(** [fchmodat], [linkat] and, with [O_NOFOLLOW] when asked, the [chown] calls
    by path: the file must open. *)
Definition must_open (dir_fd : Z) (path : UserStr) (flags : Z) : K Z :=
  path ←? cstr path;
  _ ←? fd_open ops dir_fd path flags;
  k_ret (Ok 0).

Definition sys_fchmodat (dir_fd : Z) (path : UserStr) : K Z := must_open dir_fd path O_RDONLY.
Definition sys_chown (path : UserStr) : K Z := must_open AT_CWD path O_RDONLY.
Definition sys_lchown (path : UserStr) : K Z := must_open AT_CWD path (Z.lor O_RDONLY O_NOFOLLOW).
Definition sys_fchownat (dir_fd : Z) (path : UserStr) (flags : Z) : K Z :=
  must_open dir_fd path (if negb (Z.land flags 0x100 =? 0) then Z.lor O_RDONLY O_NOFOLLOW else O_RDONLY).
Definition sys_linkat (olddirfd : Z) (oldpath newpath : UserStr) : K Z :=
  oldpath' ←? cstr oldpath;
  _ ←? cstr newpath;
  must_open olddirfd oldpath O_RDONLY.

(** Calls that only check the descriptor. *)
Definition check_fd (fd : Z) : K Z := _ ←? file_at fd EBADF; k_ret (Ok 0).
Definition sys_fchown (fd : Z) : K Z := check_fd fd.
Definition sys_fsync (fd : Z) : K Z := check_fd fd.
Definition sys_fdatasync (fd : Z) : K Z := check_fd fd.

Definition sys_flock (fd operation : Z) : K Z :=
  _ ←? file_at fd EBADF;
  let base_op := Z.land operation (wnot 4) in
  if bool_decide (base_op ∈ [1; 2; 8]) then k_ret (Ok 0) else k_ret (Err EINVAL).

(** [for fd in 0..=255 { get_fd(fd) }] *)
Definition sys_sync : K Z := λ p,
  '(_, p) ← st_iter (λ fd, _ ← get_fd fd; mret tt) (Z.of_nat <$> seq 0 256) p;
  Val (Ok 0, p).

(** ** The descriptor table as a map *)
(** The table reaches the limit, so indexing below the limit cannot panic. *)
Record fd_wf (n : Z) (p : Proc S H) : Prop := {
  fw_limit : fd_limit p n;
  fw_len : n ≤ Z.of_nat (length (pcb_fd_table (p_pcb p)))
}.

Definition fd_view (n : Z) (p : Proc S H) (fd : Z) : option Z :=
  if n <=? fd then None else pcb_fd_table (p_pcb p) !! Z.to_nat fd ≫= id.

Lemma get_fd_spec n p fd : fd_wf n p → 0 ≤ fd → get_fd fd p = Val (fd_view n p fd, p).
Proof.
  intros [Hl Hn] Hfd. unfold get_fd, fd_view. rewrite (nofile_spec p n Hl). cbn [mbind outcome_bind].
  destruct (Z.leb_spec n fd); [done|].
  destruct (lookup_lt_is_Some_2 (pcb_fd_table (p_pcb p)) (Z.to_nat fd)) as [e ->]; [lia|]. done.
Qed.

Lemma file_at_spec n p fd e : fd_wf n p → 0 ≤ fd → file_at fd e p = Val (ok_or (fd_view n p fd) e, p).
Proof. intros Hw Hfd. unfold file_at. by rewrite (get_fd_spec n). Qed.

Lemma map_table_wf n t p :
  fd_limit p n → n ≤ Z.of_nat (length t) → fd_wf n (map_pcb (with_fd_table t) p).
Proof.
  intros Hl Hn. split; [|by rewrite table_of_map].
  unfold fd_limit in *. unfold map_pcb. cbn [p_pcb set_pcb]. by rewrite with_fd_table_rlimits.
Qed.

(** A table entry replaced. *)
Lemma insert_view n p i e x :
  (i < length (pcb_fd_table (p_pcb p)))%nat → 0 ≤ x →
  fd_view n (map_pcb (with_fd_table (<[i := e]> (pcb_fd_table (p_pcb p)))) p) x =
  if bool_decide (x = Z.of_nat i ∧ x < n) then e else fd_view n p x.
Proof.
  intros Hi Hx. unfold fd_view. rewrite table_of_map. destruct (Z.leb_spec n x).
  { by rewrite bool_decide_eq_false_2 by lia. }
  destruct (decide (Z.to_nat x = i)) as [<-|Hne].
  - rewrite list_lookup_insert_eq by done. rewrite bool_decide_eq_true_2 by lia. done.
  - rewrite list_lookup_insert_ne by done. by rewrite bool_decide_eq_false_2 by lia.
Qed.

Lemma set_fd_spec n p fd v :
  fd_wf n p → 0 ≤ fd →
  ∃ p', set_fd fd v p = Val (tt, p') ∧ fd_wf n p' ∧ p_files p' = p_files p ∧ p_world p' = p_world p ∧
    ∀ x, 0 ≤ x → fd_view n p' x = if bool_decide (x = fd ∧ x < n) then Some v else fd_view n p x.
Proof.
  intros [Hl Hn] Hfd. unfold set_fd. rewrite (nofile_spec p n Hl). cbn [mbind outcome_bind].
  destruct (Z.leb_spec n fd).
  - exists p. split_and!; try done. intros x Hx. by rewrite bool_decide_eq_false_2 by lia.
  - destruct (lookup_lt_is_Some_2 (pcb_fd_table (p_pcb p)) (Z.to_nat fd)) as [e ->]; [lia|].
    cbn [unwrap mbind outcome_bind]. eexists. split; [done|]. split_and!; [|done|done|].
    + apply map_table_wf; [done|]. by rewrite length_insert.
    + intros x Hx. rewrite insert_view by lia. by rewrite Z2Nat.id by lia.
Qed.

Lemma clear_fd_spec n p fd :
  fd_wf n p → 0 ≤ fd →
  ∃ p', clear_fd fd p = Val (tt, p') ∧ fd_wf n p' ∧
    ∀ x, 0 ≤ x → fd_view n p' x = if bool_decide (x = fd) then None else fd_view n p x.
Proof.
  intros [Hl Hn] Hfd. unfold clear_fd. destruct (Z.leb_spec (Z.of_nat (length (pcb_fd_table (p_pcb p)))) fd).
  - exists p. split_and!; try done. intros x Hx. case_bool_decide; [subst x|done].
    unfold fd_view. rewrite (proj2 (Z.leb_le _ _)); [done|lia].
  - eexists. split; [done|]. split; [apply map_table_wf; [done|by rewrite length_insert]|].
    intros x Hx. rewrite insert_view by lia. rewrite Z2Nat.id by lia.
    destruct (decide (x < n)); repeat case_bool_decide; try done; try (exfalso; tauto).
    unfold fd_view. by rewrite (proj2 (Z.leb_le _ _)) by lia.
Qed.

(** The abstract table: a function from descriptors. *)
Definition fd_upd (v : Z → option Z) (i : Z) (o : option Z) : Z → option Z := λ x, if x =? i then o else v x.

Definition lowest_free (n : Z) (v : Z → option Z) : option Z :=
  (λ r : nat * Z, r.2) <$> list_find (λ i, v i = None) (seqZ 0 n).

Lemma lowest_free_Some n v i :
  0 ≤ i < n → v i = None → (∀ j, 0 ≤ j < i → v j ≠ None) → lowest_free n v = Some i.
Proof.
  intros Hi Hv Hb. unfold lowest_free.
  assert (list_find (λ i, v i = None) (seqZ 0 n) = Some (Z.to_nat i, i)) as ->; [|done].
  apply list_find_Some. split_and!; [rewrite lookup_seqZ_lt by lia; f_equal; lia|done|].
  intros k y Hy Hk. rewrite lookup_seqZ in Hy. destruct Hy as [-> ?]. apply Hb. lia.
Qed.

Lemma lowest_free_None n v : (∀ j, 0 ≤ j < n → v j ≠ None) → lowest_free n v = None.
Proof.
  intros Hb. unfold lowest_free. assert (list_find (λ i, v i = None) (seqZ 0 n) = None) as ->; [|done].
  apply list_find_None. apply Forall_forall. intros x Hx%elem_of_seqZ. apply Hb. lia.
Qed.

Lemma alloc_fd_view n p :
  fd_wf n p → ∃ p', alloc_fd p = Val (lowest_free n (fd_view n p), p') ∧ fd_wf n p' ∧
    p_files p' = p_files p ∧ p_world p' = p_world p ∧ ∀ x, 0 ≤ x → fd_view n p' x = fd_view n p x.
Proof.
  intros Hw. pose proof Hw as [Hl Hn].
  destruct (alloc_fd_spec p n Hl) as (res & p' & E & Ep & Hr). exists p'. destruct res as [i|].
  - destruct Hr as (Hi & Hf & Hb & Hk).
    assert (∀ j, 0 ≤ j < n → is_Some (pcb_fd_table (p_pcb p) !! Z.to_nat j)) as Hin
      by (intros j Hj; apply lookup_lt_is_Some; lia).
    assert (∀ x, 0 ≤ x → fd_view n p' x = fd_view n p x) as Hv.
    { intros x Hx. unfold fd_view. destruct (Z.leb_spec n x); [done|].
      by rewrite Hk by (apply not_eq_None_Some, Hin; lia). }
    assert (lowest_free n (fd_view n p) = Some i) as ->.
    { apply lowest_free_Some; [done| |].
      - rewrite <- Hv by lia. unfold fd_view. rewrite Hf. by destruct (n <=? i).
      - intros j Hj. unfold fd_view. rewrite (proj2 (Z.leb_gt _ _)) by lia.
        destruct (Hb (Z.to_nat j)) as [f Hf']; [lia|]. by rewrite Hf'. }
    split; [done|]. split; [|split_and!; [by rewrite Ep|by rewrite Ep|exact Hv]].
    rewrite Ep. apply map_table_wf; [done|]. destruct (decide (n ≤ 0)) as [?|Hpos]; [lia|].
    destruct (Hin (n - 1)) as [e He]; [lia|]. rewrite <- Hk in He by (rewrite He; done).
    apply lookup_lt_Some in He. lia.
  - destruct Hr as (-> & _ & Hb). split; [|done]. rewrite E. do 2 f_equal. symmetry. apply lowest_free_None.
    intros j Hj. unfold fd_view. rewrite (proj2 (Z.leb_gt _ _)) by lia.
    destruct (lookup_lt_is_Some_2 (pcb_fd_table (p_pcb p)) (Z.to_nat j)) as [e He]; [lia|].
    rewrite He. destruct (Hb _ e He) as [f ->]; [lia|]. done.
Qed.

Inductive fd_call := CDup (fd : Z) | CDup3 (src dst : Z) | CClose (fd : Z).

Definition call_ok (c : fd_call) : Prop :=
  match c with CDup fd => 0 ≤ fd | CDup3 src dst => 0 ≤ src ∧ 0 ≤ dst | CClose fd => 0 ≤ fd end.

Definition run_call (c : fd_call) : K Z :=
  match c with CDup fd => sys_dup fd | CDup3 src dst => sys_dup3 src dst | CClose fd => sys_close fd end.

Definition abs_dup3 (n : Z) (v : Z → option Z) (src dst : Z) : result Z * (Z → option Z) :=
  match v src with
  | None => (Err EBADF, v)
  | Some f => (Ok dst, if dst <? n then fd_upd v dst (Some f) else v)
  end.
============
TASK GOAL
Each line from the top of the entries above through the line containing "Definition sys_sync : K" must be transcribed exactly, and no other line may appear.

RESULT FOR THIS EXERCISE
(** [fchmodat], [linkat] and, with [O_NOFOLLOW] when asked, the [chown] calls
    by path: the file must open. *)
Definition must_open (dir_fd : Z) (path : UserStr) (flags : Z) : K Z :=
  path ←? cstr path;
  _ ←? fd_open ops dir_fd path flags;
  k_ret (Ok 0).

Definition sys_fchmodat (dir_fd : Z) (path : UserStr) : K Z := must_open dir_fd path O_RDONLY.
Definition sys_chown (path : UserStr) : K Z := must_open AT_CWD path O_RDONLY.
Definition sys_lchown (path : UserStr) : K Z := must_open AT_CWD path (Z.lor O_RDONLY O_NOFOLLOW).
Definition sys_fchownat (dir_fd : Z) (path : UserStr) (flags : Z) : K Z :=
  must_open dir_fd path (if negb (Z.land flags 0x100 =? 0) then Z.lor O_RDONLY O_NOFOLLOW else O_RDONLY).
Definition sys_linkat (olddirfd : Z) (oldpath newpath : UserStr) : K Z :=
  oldpath' ←? cstr oldpath;
  _ ←? cstr newpath;
  must_open olddirfd oldpath O_RDONLY.

(** Calls that only check the descriptor. *)
Definition check_fd (fd : Z) : K Z := _ ←? file_at fd EBADF; k_ret (Ok 0).
Definition sys_fchown (fd : Z) : K Z := check_fd fd.
Definition sys_fsync (fd : Z) : K Z := check_fd fd.
Definition sys_fdatasync (fd : Z) : K Z := check_fd fd.

Definition sys_flock (fd operation : Z) : K Z :=
  _ ←? file_at fd EBADF;
  let base_op := Z.land operation (wnot 4) in
  if bool_decide (base_op ∈ [1; 2; 8]) then k_ret (Ok 0) else k_ret (Err EINVAL).

(** [for fd in 0..=255 { get_fd(fd) }] *)
Definition sys_sync : K Z := λ p,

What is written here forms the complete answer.